The Chicago Cardinals played their final season in Chicago before relocating to St. Louis for the following season.

In the NFL Championship Game on December 27, the Baltimore Colts defeated the New York Giants for the second year in a row.

Draft
The 1959 NFL Draft was held on December 1, 1958, and January 21, 1959 at Philadelphia's Warwick Hotel.

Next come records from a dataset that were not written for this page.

Definition demosaic_rggb10 (raw : list Z) (width height x y : Z) : option (Z * Z * Z) :=
  let xm1 := if 0 <? x then x - 1 else x in
  let xp1 := if x + 1 <? width then x + 1 else x in
  let ym1 := if 0 <? y then y - 1 else y in
  let yp1 := if y + 1 <? height then y + 1 else y in
  let row_m1 i := rd raw (ym1 * width + i) in
  let row i := rd raw (y * width + i) in
  let row_p1 i := rd raw (yp1 * width + i) in
  let even_y := Z.land y 1 =? 0 in
  let even_x := Z.land x 1 =? 0 in
  if even_y && even_x then
    r ← row x;
    g ← osum [row xm1; row xp1; row_m1 x; row_p1 x];
    b ← osum [row_m1 xm1; row_m1 xp1; row_p1 xm1; row_p1 xp1];
    Some (r, Z.shiftr g 2, Z.shiftr b 2)
  else if even_y && negb even_x then
    g ← row x;
    r ← osum [row xm1; row xp1];
    b ← osum [row_m1 x; row_p1 x];
    Some (Z.shiftr r 1, g, Z.shiftr b 1)
  else if negb even_y && even_x then
    g ← row x;
    r ← osum [row_m1 x; row_p1 x];
    b ← osum [row xm1; row xp1];
    Some (Z.shiftr r 1, g, Z.shiftr b 1)
  else
    b ← row x;
    g ← osum [row xm1; row xp1; row_m1 x; row_p1 x];
    r ← osum [row_m1 xm1; row_m1 xp1; row_p1 xm1; row_p1 xp1];
    Some (Z.shiftr r 2, Z.shiftr g 2, b).

(* ------------------------------------------------------------------ *)
(** ** convert_scalar *)

Definition store3 (b : buf) (i : Z) (p : Z * Z * Z) : cmd mem :=
  let '(r8, g8, b8) := p in wr b (i + 0) r8 ;;; wr b (i + 1) g8 ;;; wr b (i + 2) b8.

With the first pick, the Green Bay Packers selected quarterback Randy Duncan from the University of Iowa.

Conference races 
The NFL had six teams in each conference; each played a home-and-away game against the other five conference teams, and two games outside the conference.  The Bears and Cardinals, and the Redskins and Colts, faced each other in an interconference game each year, as they were close geographic rivals.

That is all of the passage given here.